Ketika mendengar kalimat itu keluar dari multunya, aku tidak bisa menahan senyumku. Setelahnya, hari demi hari berlalu, dia selalu ke perpustakaan untuk mengembalikan buku, disaat itu juga aku memberikannya novel baru untuk dibaca, pria ini benar-benar membaca semua novel yang ku rekomendasikan. Aku sangat senang, aku senang sekali, aku tidak pernah sesenang ini dalam hidupku.
Aku ingin waktu berhenti jika bisa, menikmati masa-masa seperti ini lebih lama lagi. Aku ingin kami berdua bertukar perasaan satu sama lain, lebih dalam lagi, hingga masing-masing hati daling menyentuh dan menghangatkan.
Aku ingin dia lebih banyak tahu tentangku, begitupun sebaliknya, aku ingin tahu lebih banyak tentangnya. Ini aneh, meskipun kami selalu bertemu setiap hari, tapi aku masih belum berani untuk menanyakan namanya.

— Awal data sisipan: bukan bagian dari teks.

(* ===== verification/Errors.v ===== *)
(** * src/src/error.rs: the coded error, and the outcome of a Rust call

    A fallible Rust function of the crate returns [Result<T, FulltextError>].
    Its model returns an [outcome]: [Ok] and [Err] are the two constructors of
    [Result]; [Panic] is what indexing out of range, [unwrap] on [None] or a
    debug-build arithmetic overflow does; [Fuel] marks a model recursion cut
    short.  The theorems of the development show that the last two never
    happen, so they are never needed to read a result. *)
From S2P Require Import Prelude.
Local Open Scope N_scope.

Record FulltextError := mkError { code : string; message : string }.

#[export] Instance FulltextError_eq_dec : EqDecision FulltextError.
Proof. solve_decision. Defined.

Inductive outcome (A : Type) : Type :=
| Ok (a : A)
| Err (e : FulltextError)
| Panic
| Fuel.
Arguments Ok {A} a.
Arguments Err {A} e.
Arguments Panic {A}.
Arguments Fuel {A}.

(** [FulltextError::new] *)
Definition FulltextError_new (c m : string) : FulltextError := mkError c m.

(** [FulltextError::invalid] and [FulltextError::native] *)
Definition invalid (m : string) : FulltextError := FulltextError_new "E_INVALID_ARGUMENT" m.
Definition native (m : string) : FulltextError := FulltextError_new "E_NATIVE_FAILURE" m.

Definition SEARCH_TIMEOUT_MESSAGE : string := "full-text search exceeded its execution budget".

Definition ERROR_CODES : list string :=
  [ "E_CLOSED"; "E_CURSOR_EXPIRED"; "E_CLOSE_FAILED"; "E_DIRTY_CLOSE"; "E_CHECKPOINT_REQUIRED";
    "E_DUPLICATE_OPEN"; "E_IDENTITY_MISMATCH"; "E_INCOMPLETE_CREATE"; "E_INDEX_CORRUPT";
    "E_INDEX_FORMAT_INCOMPATIBLE"; "E_INDEX_NOT_READY"; "E_BATCH_ACTIVE"; "E_BATCH_INCOMPLETE";
    "E_BATCH_TOO_LARGE"; "E_INVALID_ARGUMENT"; "E_LOCK_BUSY"; "E_NATIVE_ABI_MISMATCH";
    "E_NATIVE_ADDON_NOT_FOUND"; "E_NATIVE_LOAD_FAILED"; "E_NATIVE_CAPABILITY_MISMATCH";
    "E_NATIVE_FAILURE"; "E_NATIVE_PANIC"; "E_POISONED"; "E_PREFIX_TOO_BROAD"; "E_QUEUE_FULL";
    "E_QUIESCENCE_FAILED"; "E_READ_ONLY"; "E_RELOAD_FAILED"; "E_RESOURCE_LIMIT";
    "E_RESULT_TOO_LARGE"; "E_SCHEMA_MISMATCH"; "E_STORAGE"; "E_TIMEOUT" ]%string.

(** The [?] operator. *)
#[export] Instance outcome_ret : MRet outcome := @Ok.
#[export] Instance outcome_bind : MBind outcome := λ A B f m,
  match m with Ok a => f a | Err e => Err e | Panic => Panic | Fuel => Fuel end.

(** [if c { return Err(..) }] *)
Definition ensure (b : bool) (e : FulltextError) : outcome () := if b then Ok () else Err e.

(** [.ok_or_else(..)] and [.unwrap()] *)
Definition ok_or {A} (o : option A) (e : FulltextError) : outcome A :=
  match o with Some a => Ok a | None => Err e end.
Definition unwrap {A} (o : option A) : outcome A :=
  match o with Some a => Ok a | None => Panic end.

(** Unchecked [usize] arithmetic: a debug build panics on overflow. *)
Definition usize_sub (a b : N) : outcome N := unwrap (checked_sub a b).
Definition usize_add (a b : N) : outcome N := unwrap (checked_add a b).

(** Number and byte-string arguments of the [format!] messages. *)
Definition show (n : N) : string := pretty n.
Definition show_str (s : list Byte.byte) : string := String.string_of_list_byte s.

(** A call that returns, and fails only with E_INVALID_ARGUMENT. *)
Definition tame {A} (r : outcome A) : Prop :=
  match r with Ok _ => True | Err e => code e = "E_INVALID_ARGUMENT"%string | Panic | Fuel => False end.

(** ** State-passing computations

    Methods that mutate a cursor or a budget through [&mut self] pass the state
    along; [?] drops it on an error, as every caller of these methods does. *)
Definition M (S A : Type) : Type := S → outcome (A * S).

#[export] Instance M_ret S : MRet (M S) := λ A a s, Ok (a, s).
#[export] Instance M_bind S : MBind (M S) := λ A B f m s,
  match m s with Ok (a, s') => f a s' | Err e => Err e | Panic => Panic | Fuel => Fuel end.

Definition lift {S A} (r : outcome A) : M S A := λ s,
  match r with Ok a => Ok (a, s) | Err e => Err e | Panic => Panic | Fuel => Fuel end.
Definition fail_with {S A} (e : FulltextError) : M S A := λ _, Err e.
Definition out_of_fuel {S A} : M S A := λ _, Fuel.
(** Reading the state ([&self] methods). *)
Definition gets {S A} (f : S → outcome A) : M S A := λ s, lift (f s) s.
(** The two halves of a paired state: a cursor and a budget. *)
Definition on_fst {S T A} (m : M S A) : M (S * T) A := λ '(s, t),
  match m s with Ok (a, s') => Ok (a, (s', t)) | Err e => Err e | Panic => Panic | Fuel => Fuel end.
Definition on_snd {S T A} (m : M T A) : M (S * T) A := λ '(s, t),
  match m t with Ok (a, t') => Ok (a, (s, t')) | Err e => Err e | Panic => Panic | Fuel => Fuel end.
(** Running a computation whose result state is dropped at the end of its scope. *)
Definition run {S A} (m : M S A) (s : S) : outcome A :=
  match m s with Ok (a, _) => Ok a | Err e => Err e | Panic => Panic | Fuel => Fuel end.

(** Methods whose effects on a shared object survive an error. *)
Definition E (S A : Type) : Type := S → outcome A * S.
#[export] Instance E_ret S : MRet (E S) := λ A a s, (Ok a, s).
#[export] Instance E_bind S : MBind (E S) := λ A B f m s,
  match m s with
  | (Ok a, s') => f a s' | (Err e, s') => (Err e, s') | (Panic, s') => (Panic, s') | (Fuel, s') => (Fuel, s')
  end.

(** [for _ in 0..count { values.push(body?) }] *)
Section Loops.
Context {S A B : Type}.
Fixpoint replicateM (n : nat) (body : M S A) : M S (list A) :=
  match n with
  | O => mret []
  | Datatypes.S n => x ← body; xs ← replicateM n body; mret (x :: xs)
  end.

(** [for x in list { body(x)? }] with a result accumulated from the left *)
Context (f : B → A → M S B).
Fixpoint foldM (acc : B) (l : list A) : M S B :=
  match l with [] => mret acc | a :: l => acc' ← f acc a; foldM acc' l end.
End Loops.

(** The same loop over a pure fallible body. *)
Section FoldO.
Context {A B : Type} (f : B → A → outcome B).
Fixpoint foldO (acc : B) (l : list A) : outcome B :=
  match l with [] => mret acc | a :: l => acc' ← f acc a; foldO acc' l end.
End FoldO.

(** [.map(f).collect::<Result<Vec<_>>>()] *)
Section Collect.
Context {A B : Type} (f : A → outcome B).
Fixpoint mapO (l : list A) : outcome (list B) :=
  match l with [] => Ok [] | a :: l => b ← f a; bs ← mapO l; Ok (b :: bs) end.
End Collect.

(** ** Reading a computation backwards *)
Lemma bind_Ok {A B} (f : A → outcome B) (m : outcome A) b :
  mbind f m = Ok b ↔ ∃ a, m = Ok a ∧ f a = Ok b.
Proof. destruct m; cbn; naive_solver. Qed.

Lemma M_bind_Ok {S A B} (f : A → M S B) (m : M S A) s b s'' :
  mbind f m s = Ok (b, s'') ↔ ∃ a s', m s = Ok (a, s') ∧ f a s' = Ok (b, s'').
Proof. cbv [mbind M_bind]. destruct (m s) as [[a s'] | | |]; naive_solver. Qed.

Lemma M_bind_step {S A B} (f : A → M S B) (m : M S A) s a s' :
  m s = Ok (a, s') → mbind f m s = f a s'.
Proof. intros H. cbv [mbind M_bind]. by rewrite H. Qed.

Lemma E_bind_Ok {S A B} (f : A → E S B) (m : E S A) s b s'' :
  mbind f m s = (Ok b, s'') ↔ ∃ a s', m s = (Ok a, s') ∧ f a s' = (Ok b, s'').
Proof. cbv [mbind E_bind]. destruct (m s) as [[a|e| |] s']; naive_solver. Qed.

Lemma lift_Ok {S A} (r : outcome A) (s : S) a : r = Ok a → lift r s = Ok (a, s).
Proof. by intros ->. Qed.

Lemma ensure_Ok b e u : ensure b e = Ok u ↔ b = true.
Proof. destruct b, u; cbn; naive_solver. Qed.

Lemma ok_or_Ok {A} (o : option A) e a : ok_or o e = Ok a ↔ o = Some a.
Proof. destruct o; cbn; naive_solver. Qed.

Lemma mapO_Ok {A B} (f : A → outcome B) l bs : mapO f l = Ok bs ↔ Forall2 (λ a b, f a = Ok b) l bs.
Proof.
  revert bs. induction l as [|a l IH]; intros bs; cbn [mapO].
  - split; [intros [= <-]; constructor | by intros ->%Forall2_nil_inv_l].
  - rewrite bind_Ok. setoid_rewrite bind_Ok. setoid_rewrite IH. split.
    + intros (b & Hb & bs' & Hbs & [= <-]). by constructor.
    + intros (b & bs' & Hb & Hbs & ->)%Forall2_cons_inv_l. exists b. split; [done|]. by exists bs'.
Qed.

(** [inv_ok] splits every [x ← m; k] of a hypothesis that returned [Ok]. *)
Ltac inv_ok :=
  repeat match goal with
  | H : Ok _ = Ok _ |- _ => injection H; clear H; intros; subst
  | H : Err _ = Ok _ |- _ => discriminate H
  | H : Panic = Ok _ |- _ => discriminate H
  | H : Fuel = Ok _ |- _ => discriminate H
  | H : mret _ = Ok _ |- _ => cbn in H
  | H : mbind _ _ = Ok _ |- _ => apply bind_Ok in H as (? & ? & H)
  | H : mbind _ _ _ = Ok (_, _) |- _ => apply M_bind_Ok in H as (? & ? & ? & H)
  | H : ensure _ _ = Ok _ |- _ => apply ensure_Ok in H
  | H : ok_or _ _ = Ok _ |- _ => apply ok_or_Ok in H
  end.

Pria ini pendiam, dia tidak pernah peduli dengan lingkungan sekitarnya ataupun orang lain, tatapannya selalu kosong dan hanya fokus pada sesuatu yang membuatnya tertarik saja.
Iris mata yang hitam itu, aku ingin dia melihatku, aku ingin tahu pandangannya terhadap dunia ini, apakah itu adalah pandangan bercahaya atau kegelapan yang pekat, jika takdir memang menghubungkan kami berdua satu sama lain, maka aku berharap, bahwa kami berdua bisa saling mengerti satu sama lainnya.